Through WFP's work and interactions with farmwomen, we know that alcohol is usually implicated in most incidents of GBV, particularly the "domestic" violence experienced by farmwomen at the hands of their male partners. Alcohol abuse is one of the most critical and immediate health issues facing farmwomen. SAPS crime statistics in 2008 show that most crime in rural areas is committed on farms, and 80% of these crimes are alcohol-related. On average, 60-70% of cases dealt with by the SAPS in rural areas of the Western Cape are rapes. In 2007, the Northern Cape and Western Cape had the highest and second highest incidences (respectively) of foetal alcohol syndrome (FAS) in the world. Attributable to the legacy of the "tot"1 system, alcohol consumption by farm workers is twice that of the urban poor. The psychosocial impacts of alcohol abuse and FAS are still pervasive in the farmlands, contributing to risky and unsafe sexual behaviour, and thereby potentially contributing to greater HIV infection rates.
The Women's Health and Empowerment Programme (WHEP) aims to ensure that farmwomen's health needs and rights are accessible and respected, and that these women are empowered to take individual and collective action around abuses of those rights in the home, workplace and community.
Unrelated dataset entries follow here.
Lemma misdirected_test : misdirected_page_is_rejected = true.
Proof.
  unfold misdirected_page_is_rejected. destruct (verify 10 (sealed_page 9)) as [h|e] eqn:E.
  - apply verify_ok_id in E; [|apply test_sealed_page_wf].
    pose proof (verify_ok_id _ _ _ (test_sealed_page_wf 9) test_sealed_page_verifies). lia.
  - by eapply verify_err_corruption.
Qed.

Lemma zeroed_test : zeroed_page_is_rejected = true.
Proof.
  unfold zeroed_page_is_rejected. destruct (verify 1 zeroed) as [h|e] eqn:E; [|done].
  apply verify_ok_iff in E as (_ & (E & _) & _); [|apply zeroed_wf]. by destruct (page_type h).
Qed.

Lemma unknown_type_test : unknown_page_type_is_rejected_even_with_valid_checksum = true.
Proof.
  unfold unknown_page_type_is_rejected_even_with_valid_checksum, raw_write, sealed_page.
  fold (page_body 9). rewrite seal_set_range by (apply page_body_wf || unfold TYPE_OFFSET; simpl; page_lia).
  set (q := set_range _ _ (page_body 9)).
  assert (page_wf q) as Hq by (apply set_range_wf; [unfold TYPE_OFFSET; simpl; page_lia|apply page_body_wf]).
  pose proof (seal_checksum_ok q Hq) as Hc. unfold verify. unfold checksum_ok in Hc. rewrite Hc, Z.eqb_refl.
  unfold decode_header. rewrite seal_byte_at by (done || unfold TYPE_OFFSET; lia).
  unfold q. rewrite byte_at_set_range_same by (apply page_body_wf || unfold TYPE_OFFSET; page_lia).
  vm_compute. reflexivity.
Qed.

Lemma unsealed_test : unsealed_modification_is_rejected = true.
Proof.
  apply verify_bad_checksum; [apply payload_write_wf; [simpl; page_lia|apply test_sealed_page_wf]|].
  apply byte_change_fails; [apply test_sealed_page_wf|apply sealed_page_checksum|page_lia|].
  unfold sealed_page. rewrite seal_byte_at by (apply page_body_wf || page_lia). by vm_compute.
Qed.

(** *** The file header *)

Lemma tamper_encode lo v h :
  4 ≤ lo → lo + length v ≤ PAGE_SIZE → tamper lo v (encode h) = seal (set_range lo v (header_body h)).
Proof. intros. rewrite encode_seal. apply (seal_set_range lo v (header_body h)); [apply header_body_wf|done..]. Qed.

(** What is left of [decode] when the checksum is right. *)
Lemma decode_seal p :
  page_wf p → decode (seal p) =
    if bool_decide (slice 4 12 (data p) ≠ MAGIC) then Err (UnsupportedFormat "not an oxenDB database file")
    else
      let version := read_u32 (data p) 12 16 in
      if negb (version =? FORMAT_VERSION)%Z then
        Err (UnsupportedFormat ("file format version " +:+ pretty version +:+
               ", this build supports version " +:+ pretty FORMAT_VERSION))
      else
        let page_size := read_u32 (data p) 16 20 in
        if negb (page_size =? Z.of_nat PAGE_SIZE)%Z then
          Err (UnsupportedFormat ("page size " +:+ pretty page_size +:+
                 ", this build supports " +:+ pretty (Z.of_nat PAGE_SIZE)))
        else
          let count := from_le_bytes (slice 20 28 (data p)) in
          if (count =? 0)%Z then Err (corruption "file header reports zero pages")
          else Ok {| page_count := count |}.
Proof.
  intros Hp. pose proof (seal_checksum_ok p Hp) as Hc. unfold checksum_ok in Hc.
  unfold decode, as_bytes. cbv zeta. unfold read_u32. rewrite Hc, Z.eqb_refl.
  change (negb true) with false. cbv iota.
  by rewrite !seal_slice by (done || lia).
Qed.

Lemma header_tests :
  round_trip && rejects_foreign_file && rejects_future_format_version && rejects_other_page_size &&
  rejects_zero_page_count = true.
Proof.
  unfold round_trip, rejects_future_format_version, rejects_other_page_size, rejects_zero_page_count.
  rewrite decode_encode by done. rewrite !tamper_encode by page_lia.
  rewrite !decode_seal by (apply set_range_wf; [page_lia|apply header_body_wf]).
  vm_compute. reflexivity.
Qed.

Lemma corrupted_header_test : rejects_corrupted_header = true.
Proof.
  unfold rejects_corrupted_header. set (p := flip_page 20 4 (encode file_header_new)).
  assert (page_wf (encode file_header_new)) as W by auto with oxen.
  assert (page_wf p) as Hp by (apply set_range_wf; [page_lia|done]).
  assert (¬ checksum_ok p) as Hc.
  { apply byte_change_fails; [done| |page_lia|apply flip_bit_ne; lia].
    rewrite encode_seal. apply seal_checksum_ok, header_body_wf. }
  assert (slice 4 12 (data p) = MAGIC) as Hm.
  { unfold p, flip_page, raw_write. rewrite slice_set_range_ne by (done || page_lia).
    rewrite encode_seal, seal_slice by (apply header_body_wf || lia). by vm_compute. }
  pose proof (decode_check_order p Hp) as Ho. cbv zeta in Ho.
  destruct (decode p) as [h|[]]; simpl in *; tauto.
Qed.

(** *** Records *)

Lemma test_image_wf txn id fill : u64_range txn → u64_range id → record_wf (image txn id fill).
Proof.
  intros. split; [done|]. split; [done|]. apply seal_wf, payload_write_wf; [page_lia|auto with oxen].
Qed.

Lemma encode_record_bytes r sq : encode_record r sq = record_bytes r sq.
Proof. unfold encode_record. by rewrite record_encode_app. Qed.

Lemma test_commit_wf txn : u64_range txn → record_wf (Commit txn).
Proof. done. Qed.

Lemma decode_encode_record r sq :
  record_wf r → u64_range sq →
  record_decode (encode_record r sq) = Ok {| seq := sq; record := r; rec_len := record_size r |}.
Proof.
  intros. rewrite encode_record_bytes, <- (app_nil_r (record_bytes r sq)). by apply record_decode_complete.
Qed.

Lemma record_round_trip_tests : page_image_round_trips && commit_round_trips = true.
Proof.
  unfold page_image_round_trips, commit_round_trips.
  rewrite !decode_encode_record by (done || by apply test_image_wf). cbn [seq record rec_len].
  rewrite encode_record_bytes, length_record_bytes by (by apply test_image_wf).
  rewrite !bool_decide_eq_true_2 by done. done.
Qed.

Lemma several_records_test : decodes_first_of_several_records = true.
Proof.
  unfold decodes_first_of_several_records. rewrite record_encode_app, encode_record_bytes.
  rewrite record_decode_complete by done. cbn [seq rec_len].
  rewrite drop_app_length' by (by rewrite length_record_bytes).
  rewrite <- (app_nil_r (record_bytes (image _ _ _) _)), record_decode_complete by (done || by apply test_image_wf).
  done.
Qed.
WHEP seeks to build the knowledge, skills and confidence of farmwomen to enable them to know, claim and realise their rights to physical and mental health, safety and security. With an emphasis on the right to health, and an understanding of farmwomen's contextual circumstances, WHEP consistently and explicitly highlights the intersectionality between alcohol (and substance) abuse, gender-based violence and HIV/AIDS.
Health Team: WHEP works through farmwomen volunteers or Resource Agents (RAs) who make up farm-based Health Teams. They are trained in various health issues, including sexual and reproductive health, GBV, alcohol dependence and HIV/AIDS. Health Teams play a leading role in health education and mobilisation at the farm and community level.
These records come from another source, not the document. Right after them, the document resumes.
(** The commit, a crash that loses whatever it can, and the next open. *)
Lemma first_commit db w :
  db_inv empty_state db w → on_files db_path log_path db → commit_room db txn1 →
  ∃ s, steps db_path options (Up db (set_plan [] w) (Some txn1)) [EvCommit; EvCrash; EvOpen] s.
Proof.
  intros Hinv Hon Hroom.
  destruct (commit_txn1 db (set_plan [] w)) as (db1 & w1 & E1 & Hinv1 & [P1 P2]); [done..|constructor|].
  apply db_inv_recovers in Hinv1. rewrite P1, P2 in Hinv1.
  destruct (reboot_open _ db_path log_path options w1 (forget [] w1) path_ok options_ok Hinv1
    (reboot_forget [] w1) (Forall_nil_2 _)) as (A & db2 & w2 & -> & E2 & _).
  exists (Up db2 w2 None). eapply steps_cons.
  { eapply (st_op _ _ OpCommit []); [done|]. simpl. unfold bind, set_plan in *. simpl. by rewrite E1. }
  eapply steps_cons; [apply st_stop|]. eapply steps_cons; [|constructor].
  eapply st_open; [apply reboot_forget|intros ? _; apply genuine_forget|exact E2].
Qed.
End DbWitness.

Section Witnesses.
#[local] Existing Instance PageWitness.cpu.
#[local] Existing Instance PoolWitness.order.
Import DbWitness.

(** The machine stops in the fsync of the log, and the log comes back with a
    hole in it. *)
Definition torn_log : option (file * bytes) :=
  (λ f, (f, holed f)) <$> w_files (commit txn1 (start_db, start_world [IoOk; IoCrash 0])).2.2 !! log_path.

Lemma torn_log_computes :
  match torn_log with
  | Some (f, b) =>
      (1024 <? length b) && genuineb (drop 24 b) (drop 24 (f_synced f)) (drop 24 (f_cur f)) &&
      negb (bool_decide (b = f_cur f))
  | None => false
  end = true.
Proof. vm_compute. reflexivity. Qed.

Lemma torn_log_genuine :
  let s := (commit txn1 (start_db, start_world [IoOk; IoCrash 0])).2 in genuine_log log_path s.2 (tear s.2).
Proof.
  pose proof torn_log_computes as Hc. unfold torn_log in Hc. cbv zeta.
  destruct (commit txn1 _) as [r s]. intros f b Hf. simpl in *. rewrite map_lookup_imap. rewrite Hf in *. simpl in *.
  intros [= <-] off d Hoff E.
  apply andb_true_iff in Hc as [[_ Hc]%andb_true_iff _].
  assert (24 + (off - 24) = off) as Eo by (unfold WAL_HEADER_SIZE in *; lia).
  unfold slice. replace (off + rec_len d - off) with (off - 24 + rec_len d - (off - 24)) by lia.
  rewrite <- Eo, <- !drop_drop, Eo. apply (genuineb_sound _ _ _ (off - 24) d Hc). by rewrite drop_drop, Eo.
Qed.

Lemma commit_crash_atomic_witness :
  let s := (commit txn1 (start_db, start_world [IoOk; IoCrash 0])).2 in
  ∃ db' w2, db_open db_path options (tear s.2) = (Done (Ok db'), w2) ∧
    (db_inv empty_state db' w2 ∨ db_inv (txn_state empty_state txn1) db' w2).
Proof.
  exact (proj2 (commit_crash_atomic db_path log_path options path_ok options_ok empty_state txn1
    start_db (start_world [IoOk; IoCrash 0]) _ _ _ (start_inv _) start_files txn1_rep start_room
    (surjective_pairing _) (reboot_tear _) torn_log_genuine (Forall_nil_2 _))).
Defined.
- Health Teams are capacitated to provide effective and confidential information, assistance and support to farmwomen around various health-related issues, especially alcohol abuse, GBV and HIV/AIDS.
- Attitude and behaviour change has been observed among Health Teams who were assisted in starting food gardens: they became active agents of social change in their communities.
- Other farmwomen have increased knowledge of alcohol abuse, GBV and HIV/AIDS and have the information and confidence to take actions, individually and collectively, to address health issues (e.g. getting tested; securing protection orders).
- A number of Health Teams have been functioning independently (of WFP), including organising activities around 16 Days of Activism to End Violence Against Women.
- Health Team members have developed the self-confidence to play broader leadership roles in their communities – e.g. trade unions and WFP's Board.
1 The "tot system", where farm workers were partly paid with alcohol, can be traced back to the colonial and slavery era of the 1600s and was still pervasive in the 1990s, especially on wine farms. Although officially outlawed in the 1960s, the tot system was still practiced on many wine farms right up to the 1980s. Today, there are suggestions that the "tot system" has taken on new, covert forms. For example, when farm workers buy alcohol from farmer's shops (at inflated prices and on credit), very little of their wages remain after the farmer has deducted the alcohol debts due to him.